◆ What to produce: Using the records below, output the stretch that opens with the line containing "Lemma prelude_runs tooth" and closes with the line containing "returns_bind; [apply start_model_returns_obliging|].", exactly and including both lines, with nothing more.

*** Opening Source data ***

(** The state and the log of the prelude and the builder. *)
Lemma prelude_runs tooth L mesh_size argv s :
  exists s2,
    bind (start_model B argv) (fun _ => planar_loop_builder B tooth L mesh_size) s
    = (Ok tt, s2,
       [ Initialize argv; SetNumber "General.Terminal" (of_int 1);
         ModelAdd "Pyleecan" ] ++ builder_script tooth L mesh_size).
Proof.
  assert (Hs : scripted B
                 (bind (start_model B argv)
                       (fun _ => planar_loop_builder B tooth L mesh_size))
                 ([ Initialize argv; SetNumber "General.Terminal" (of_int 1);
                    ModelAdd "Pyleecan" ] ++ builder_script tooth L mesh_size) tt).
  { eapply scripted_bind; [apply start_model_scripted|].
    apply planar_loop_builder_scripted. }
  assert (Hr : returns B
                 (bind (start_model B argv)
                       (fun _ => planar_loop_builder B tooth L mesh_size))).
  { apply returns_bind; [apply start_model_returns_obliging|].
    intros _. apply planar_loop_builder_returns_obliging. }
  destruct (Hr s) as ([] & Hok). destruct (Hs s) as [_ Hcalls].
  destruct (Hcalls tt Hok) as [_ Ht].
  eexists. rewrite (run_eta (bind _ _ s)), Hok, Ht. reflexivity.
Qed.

*** Closing Source data ***
*** Opening Source data ***

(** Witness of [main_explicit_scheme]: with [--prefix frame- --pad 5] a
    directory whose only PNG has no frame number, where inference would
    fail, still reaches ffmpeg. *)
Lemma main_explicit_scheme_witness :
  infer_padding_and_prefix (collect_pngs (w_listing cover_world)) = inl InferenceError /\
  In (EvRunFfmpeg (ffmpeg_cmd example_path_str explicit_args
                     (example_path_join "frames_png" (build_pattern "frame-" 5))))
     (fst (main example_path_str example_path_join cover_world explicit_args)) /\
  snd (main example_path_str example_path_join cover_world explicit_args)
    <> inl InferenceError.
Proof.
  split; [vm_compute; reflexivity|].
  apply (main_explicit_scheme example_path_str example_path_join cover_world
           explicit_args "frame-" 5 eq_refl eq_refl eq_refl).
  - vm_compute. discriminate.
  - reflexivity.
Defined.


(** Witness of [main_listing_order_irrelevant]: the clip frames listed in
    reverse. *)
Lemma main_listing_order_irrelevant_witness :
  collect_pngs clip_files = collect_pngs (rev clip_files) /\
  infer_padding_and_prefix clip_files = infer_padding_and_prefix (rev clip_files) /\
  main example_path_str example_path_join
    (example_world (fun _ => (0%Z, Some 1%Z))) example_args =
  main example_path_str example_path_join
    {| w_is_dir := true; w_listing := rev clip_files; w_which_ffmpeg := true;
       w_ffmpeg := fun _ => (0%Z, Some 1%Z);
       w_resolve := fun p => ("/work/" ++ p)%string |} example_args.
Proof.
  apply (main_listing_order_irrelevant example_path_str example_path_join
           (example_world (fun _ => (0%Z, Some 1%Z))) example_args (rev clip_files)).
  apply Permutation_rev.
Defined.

*** Closing Source data ***

◆ Response below:
Lemma prelude_runs tooth L mesh_size argv s :
  exists s2,
    bind (start_model B argv) (fun _ => planar_loop_builder B tooth L mesh_size) s
    = (Ok tt, s2,
       [ Initialize argv; SetNumber "General.Terminal" (of_int 1);
         ModelAdd "Pyleecan" ] ++ builder_script tooth L mesh_size).
Proof.
  assert (Hs : scripted B
                 (bind (start_model B argv)
                       (fun _ => planar_loop_builder B tooth L mesh_size))
                 ([ Initialize argv; SetNumber "General.Terminal" (of_int 1);
                    ModelAdd "Pyleecan" ] ++ builder_script tooth L mesh_size) tt).
  { eapply scripted_bind; [apply start_model_scripted|].
    apply planar_loop_builder_scripted. }
  assert (Hr : returns B
                 (bind (start_model B argv)
                       (fun _ => planar_loop_builder B tooth L mesh_size))).
  { apply returns_bind; [apply start_model_returns_obliging|].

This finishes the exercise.